#### [Study material]
= = = = = = =
(** Registering replaces: [register] answers whether a plugin of the name
    was there, the new plugin comes last and the others keep their order; what
    was registered under a free name is removed again by [unregister], which
    leaves the store as it was. *)
Theorem register_unregister_roundtrip p s :
  (register p s).1 = bool_decide (name p ∈ names s) ∧
  (∃ l, store (register p s).2 = l ++ [p] ∧ (name p ∉ (name <$> l)) ∧
     ∀ q, q ∈ l ↔ q ∈ store s ∧ name q ≠ name p) ∧
  (unregister (name p) (register p s).2).1 = true ∧
  (unregister (name p) (register p s).2).2 = (unregister (name p) s).2 ∧
  ((name p ∉ names s) → (unregister (name p) (register p s).2).2 = s).
Proof.
  set (keep := λ q, bool_decide (name q ≠ name p)).
  assert (List.filter keep (store (register p s).2) = List.filter keep (store s)) as Hf.
  { unfold register. simpl. rewrite List.filter_app. simpl. unfold keep at 2.
    rewrite bool_decide_eq_false_2 by (intros Hne; by apply Hne). rewrite app_nil_r.
    fold keep. apply List.forallb_filter_id, List.forallb_forall. by intros q [_ Hq]%List.filter_In. }
  split_and!.
  - apply retain_shrinks.
  - exists (store (retain keep s)). split_and!; [done| |].
    + pose proof (names_retain (name p) s) as Hr. fold keep in Hr. rewrite Hr, elem_of_filter_ne. by intros [_ ?].
    + intros q. simpl. rewrite !list_elem_of_In, List.filter_In. unfold keep.
      by rewrite bool_decide_eq_true.
  - unfold unregister. cbv zeta. cbn [fst]. rewrite retain_shrinks. apply bool_decide_eq_true.
    unfold register. simpl. rewrite fmap_app. apply elem_of_app. right. simpl. left.
  - unfold unregister, retain. cbv zeta. cbn [snd]. fold keep. by rewrite Hf.
  - intros Hn. unfold unregister, retain. cbv zeta. cbn [snd]. fold keep. rewrite Hf. destruct s as [l]. simpl in *. f_equal.
    apply filter_length_iff. rewrite <-(length_fmap name l), <-(length_fmap name).
    pose proof (names_retain (name p) (mk_store l)) as Hr. simpl in Hr. fold keep in Hr. rewrite Hr.
    f_equal. by apply filter_ne_id.
Qed.

(** A navigation goes ahead only if every plugin agrees: the plugins are
    asked in their order, the first refusal is final, and the plugins after it
    are not asked. *)
Lemma navigation_spec w u s app r s' app' :
  store_on_navigation w u s app = (r, s', app') →
  if r then
    run_hook (λ p app, ((on_navigation w u p app).1.2, (on_navigation w u p app).2)) s app = (s', app') ∧
    (∀ l1 p l2 l1' app1, store s = l1 ++ p :: l2 → navigate w u l1 app = (true, l1', app1) →
       (on_navigation w u p app1).1.1 = true)
  else
    ∃ l1 p l2 l1' app1 p', store s = l1 ++ p :: l2 ∧ navigate w u l1 app = (true, l1', app1) ∧
      on_navigation w u p app1 = (false, p', app') ∧ store s' = l1' ++ p' :: l2.
Proof.
  unfold store_on_navigation, run_hook. destruct s as [l]. simpl.
  destruct (navigate w u l app) as [[r0 l0] app0] eqn:Hnav. intros [= <- <- <-]. simpl.
  revert app l0 app0 Hnav. induction l as [|p l IH]; intros app l0 app0 Hnav; simpl in *.
  { simplify_eq. split; [done|]. intros l1 ? ? ? ? Hl. by destruct l1. }
  destruct (on_navigation w u p app) as [[b p'] app1] eqn:Hp. simpl.
  destruct b; simpl in Hnav.
  - destruct (navigate w u l app1) as [[r1 l1'] app2] eqn:Hrest. injection Hnav as <- <- <-.
    specialize (IH app1 l1' app2 Hrest). destruct r1.
    + destruct IH as [Hrun Hall]. split.
      * destruct (for_each_plugin _ l app1) as [l2 app3]. by simplify_eq.
      * intros [|q l1] p2 l2 l1'' app3 Hl Hn; simplify_eq/=; [by rewrite Hp|].
        rewrite Hp in Hn. simpl in Hn. destruct (navigate w u l1 app1) as [[r2 l3] app4] eqn:Hn1.
        simplify_eq. by eapply Hall.
    + destruct IH as (l1 & q & l2 & l3 & app3 & q' & Hl & Hn & Hq & Hl').
      exists (p :: l1), q, l2, (p' :: l3), app3, q'. simplify_eq/=. rewrite Hp. simpl. by rewrite Hn.
  - injection Hnav as <- <- <-. exists [], p, l, [], app, p'. done.
Qed.

(** Initialization stops at the first error and says whose it is: the
    plugins before it are initialized in their order, the plugins after it are
    untouched; without an error every plugin is initialized. *)
Theorem initialize_all_stops_at_error s app config r s' app' :
  initialize_all s app config = (r, s', app') →
  r ≠ Ok () →
  ∃ l1 p l2 l1' app1 p' e, store s = l1 ++ p :: l2 ∧
    initialize_list l1 app config = (Ok (), l1', app1) ∧
    initialize app1 (default h_config_default (config !! name p)) p = (e, p', app') ∧ e ≠ Ok () ∧
    r = map_err (PluginInitialization (name p)) e ∧ store s' = l1' ++ p' :: l2.
Proof.
  unfold initialize_all. destruct s as [l]. simpl.
  destruct (initialize_list l app config) as [[r0 l0] app0] eqn:Hi. intros [= <- <- <-] Hr. simpl.
  revert app l0 app0 Hi. induction l as [|p l IH]; intros app l0 app0 Hi; simpl in Hi.
  { injection Hi as <- <- <-. done. }
  unfold initialize_plugin in Hi.
  pose proof (initialize_name app (default h_config_default (config !! name p)) p) as Hn.
  destruct (initialize app _ p) as [[e p'] app1] eqn:Hp. simpl in Hn. destruct e as [[]| | |]; simpl in Hi.
  - destruct (initialize_list l app1 config) as [[r1 l1'] app2] eqn:Hrest. injection Hi as <- <- <-.
    destruct (IH app1 l1' app2 Hrest)
      as (l1 & q & l2 & l3 & app3 & q' & e & Hl & Hn1 & Hq & He & Hre & Hl').
    exists (p :: l1), q, l2, (p' :: l3), app3, q', e. simplify_eq/=. unfold initialize_plugin.
    rewrite Hp. simpl. by rewrite Hn1.
  - injection Hi as <- <- <-. exists [], p, l, [], app, p', (Err e). rewrite Hn. done.
  - injection Hi as <- <- <-. exists [], p, l, [], app, p', (Panic msg). done.
  - injection Hi as <- <- <-. exists [], p, l, [], app, p', Diverge. done.
Qed.

End Store.

(** ** The plugin of the builder *)
Section TauriPlugin.
Context {HT : HookTypes} {User Protocol C : Type} (from_value : h_config → string + C).

(** The protocols all webviews get, and the rest of the application; what the
    closures of a plugin capture is part of the latter. *)
Record App := mk_app {
  uri_scheme_protocols : gmap string Protocol;
  user : User;
}.

Inductive BuilderError := ReservedName (n : string).

Definition RESERVED_PLUGIN_NAMES : list string := ["core"; "tauri"].
Lemma path_items_list aw q r :
  inr r ∈ path_items aw (None, None) q → target r = resource_relpath (path r).
Proof.
  unfold path_items. destruct (res_is_dir q), aw; [apply entries_list|..];
    rewrite list_elem_of_singleton; [done|intros Hr; by eapply file_item_list..].
Qed.

Lemma all_items_list aw l r :
  inr r ∈ all_items aw (patterns (Slice l)) → target r = resource_relpath (path r).
Proof.
  induction l as [|p l IH]; [by intros ?%not_elem_of_nil|]. simpl patterns. cbn [fmap list_fmap all_items].
  destruct (Acl.str_contains "*" p).
  - destruct (glob_glob p) as [e|[|e es]].
    + rewrite elem_of_cons. intros [|]; [done|auto].
    + rewrite elem_of_cons. intros [|]; [done|auto].
    + destruct (glob_items _ _ ++ _) eqn:Hl; [by intros ?%list_elem_of_singleton|]. rewrite <- Hl, elem_of_app.
      intros [H|H]; [by eapply entries_list|auto].
  - rewrite elem_of_app. intros [H|H]; [by eapply path_items_list|auto].
Qed.

(** ** Properties *)

(** C14. Iterating over the resources ends, never panics and gives exactly the
    items of the specification, in order, for lists and for maps of patterns:
    with fuel three times the entries to visit, and one turn more than there
    are items. *)
Theorem resources_enumerated ps aw turns fuel :
  let it := mk_iter ps aw None None None None None in
  3 * weight it + 2 ≤ fuel → length (all_items aw (patterns ps)) < turns →
  items turns fuel it = Ok (all_items aw (patterns ps)) ∧
  (∀ l, ps = Slice l → it = ResourcePaths_new l aw) ∧ (∀ l, ps = MapIter l → it = from_map l aw).
Proof.
  intros it Hf Ht. assert (remaining it = all_items aw (patterns ps)) as Hr by done.
  split_and!; [|by intros l ->..]. rewrite <- Hr in *. apply items_remaining; [done..|].
  constructor; [by intros []|by left|by intros []].
Qed.

(** A resource listed in the configuration is stored where the application
    looks for it: resolving its path, or the pattern that names it, against the
    resource directory gives the directory joined with the target. *)
Theorem bundled_where_resolved l aw turns fuel rs r dir base p :
  items turns fuel (ResourcePaths_new l aw) = Ok rs →
  3 * weight (ResourcePaths_new l aw) + 2 ≤ fuel → length (all_items aw (patterns (Slice l))) < turns →
  inr r ∈ rs → dir Paths.Resource = Some base → normalize p = path r ∨ p = path r →
  resolve dir p Paths.Resource = Ok (push base (target r)).
Proof.
  intros Hi Hf Ht Hr Hd Hp. rewrite items_remaining in Hi; [|done..| ].
  2:{ constructor; [by intros []|by left|by intros []]. }
  injection Hi as <-. assert (target r = resource_relpath p) as ->.
  { rewrite (all_items_list aw l r) by done. destruct Hp as [<-| ->]; [apply relpath_normalize|done]. }
  unfold resolve, resolve_path. by rewrite Hd.
Qed.

End Proofs.

(** ** Examples *)
#[local] Instance ex_fs : ResourceFs := {|
  res_exists p := bool_decide (p ∈ ["assets"; "assets/lang"; "assets/lang/en.json"; "assets/a.png"; "Cargo.toml"]);
  res_is_dir p := bool_decide (p ∈ ["assets"; "assets/lang"]);
  glob_glob p :=
    match p with
    | "*.toml" => inr [inr "Cargo.toml"]
    | "asset*" => inr [inr "assets"]
    | _ => inr []
    end%string;
  walk_dir p :=
    match p with
    | "assets" => [inr "assets"; inr "assets/lang"; inr "assets/lang/en.json"; inr "assets/a.png"]
    | _ => []
    end%string;
|}.

#[local] Instance ex_fs_laws : ResourceFsLaws.
Proof.
  intros p He Hd. simpl in *. apply bool_decide_eq_true in He.
  repeat (apply elem_of_cons in He as [->|He]; [by eexists|]). by apply not_elem_of_nil in He.
Qed.

Definition ex_patterns : list string := ["./assets"; "*.toml"; "none*"].

Lemma resources_enumerated_witness :
  items 5 26 (ResourcePaths_new ex_patterns true) =
  Ok [inr (mk_resource "assets/lang/en.json" "assets/lang/en.json");
      inr (mk_resource "assets/a.png" "assets/a.png");
      inr (mk_resource "Cargo.toml" "Cargo.toml");
      inl (GlobPathNotFound "none*")].
Proof.
  assert (all_items true (patterns (Slice ex_patterns)) =
    [inr (mk_resource "assets/lang/en.json" "assets/lang/en.json");
     inr (mk_resource "assets/a.png" "assets/a.png");
     inr (mk_resource "Cargo.toml" "Cargo.toml");
     inl (GlobPathNotFound "none*")]) as He by (vm_compute; reflexivity).
  rewrite <- He. apply (resources_enumerated (Slice ex_patterns) true 5 26).
  - vm_compute. lia.
  - rewrite He. simpl. lia.
Defined.
(** A new webview enters its context. *)
Lemma contexts_create k t i id p c c' v l :
  automation_enabled = false → pw_label p ∉ wv_label <$> l → contexts_of (web_context c) l →
  create_webview k t i id p c = (Ok v, c') → contexts_of (web_context c') (v :: l).
Proof.
  intros Ha Hl [Hu Hr Hn] H. unfold create_webview in H. destruct (proxy_url p ≫= _); [done|].
  destruct (register_protocols _ _) as [schemes registered]. rewrite Ha in H.
  destruct (build_webview _ _); simplify_eq. simpl. rewrite lookup_insert_eq. simpl.
  set (old := from_option referenced_by_webviews ∅ (web_context c !! data_directory p)).
  assert (∀ lb, lb ∈ old ↔ ∃ x, x ∈ l ∧ context_key x = data_directory p ∧ wv_label x = lb) as Hold.
  { intros lb. rewrite <- Hr. unfold old. destruct (web_context c !! _); simpl; [naive_solver|]. set_solver. }
  match goal with |- contexts_of (<[_ := mk_context ?R _]> _) _ =>
    assert (R = {[pw_label p]} ∪ old) as -> by
      (unfold old; destruct (web_context c !! data_directory p); simpl; set_solver) end.
  rewrite insert_insert_eq. constructor.
  - intros key wc. rewrite lookup_insert_Some. intros [[<- <-]|[_ H]]; [|by eauto]. simpl. set_solver.
  - intros key lb. setoid_rewrite elem_of_cons. destruct (decide (key = data_directory p)) as [->|Hne].
    + rewrite lookup_insert_eq. split.
      * intros (wc & [= <-] & Hin). simpl in Hin. rewrite elem_of_union, elem_of_singleton, Hold in Hin.
        destruct Hin as [->|(x & ? & ? & ?)]; [|by eauto]. eexists. split_and!; [by left|done..].
      * intros (x & [->|Hx] & Hk & <-); eexists; (split; [done|]); simpl; [set_solver|].
        rewrite elem_of_union, Hold. eauto.
    + rewrite lookup_insert_ne by done. rewrite Hr. split; [naive_solver|]. intros (x & [->|Hx] & Hk & <-); [done|eauto].
  - simpl. by apply NoDup_cons.
Qed.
= = = = = = =
#### [Directions]
From the records above, print only the lines between the one holding "initialize_all s app" and the one holding "pose proof (initialize_name", inclusive, exactly as they stand.

#### [Your response]
  initialize_all s app config = (r, s', app') →
  r ≠ Ok () →
  ∃ l1 p l2 l1' app1 p' e, store s = l1 ++ p :: l2 ∧
    initialize_list l1 app config = (Ok (), l1', app1) ∧
    initialize app1 (default h_config_default (config !! name p)) p = (e, p', app') ∧ e ≠ Ok () ∧
    r = map_err (PluginInitialization (name p)) e ∧ store s' = l1' ++ p' :: l2.
Proof.
  unfold initialize_all. destruct s as [l]. simpl.
  destruct (initialize_list l app config) as [[r0 l0] app0] eqn:Hi. intros [= <- <- <-] Hr. simpl.
  revert app l0 app0 Hi. induction l as [|p l IH]; intros app l0 app0 Hi; simpl in Hi.
  { injection Hi as <- <- <-. done. }
  unfold initialize_plugin in Hi.
  pose proof (initialize_name app (default h_config_default (config !! name p)) p) as Hn.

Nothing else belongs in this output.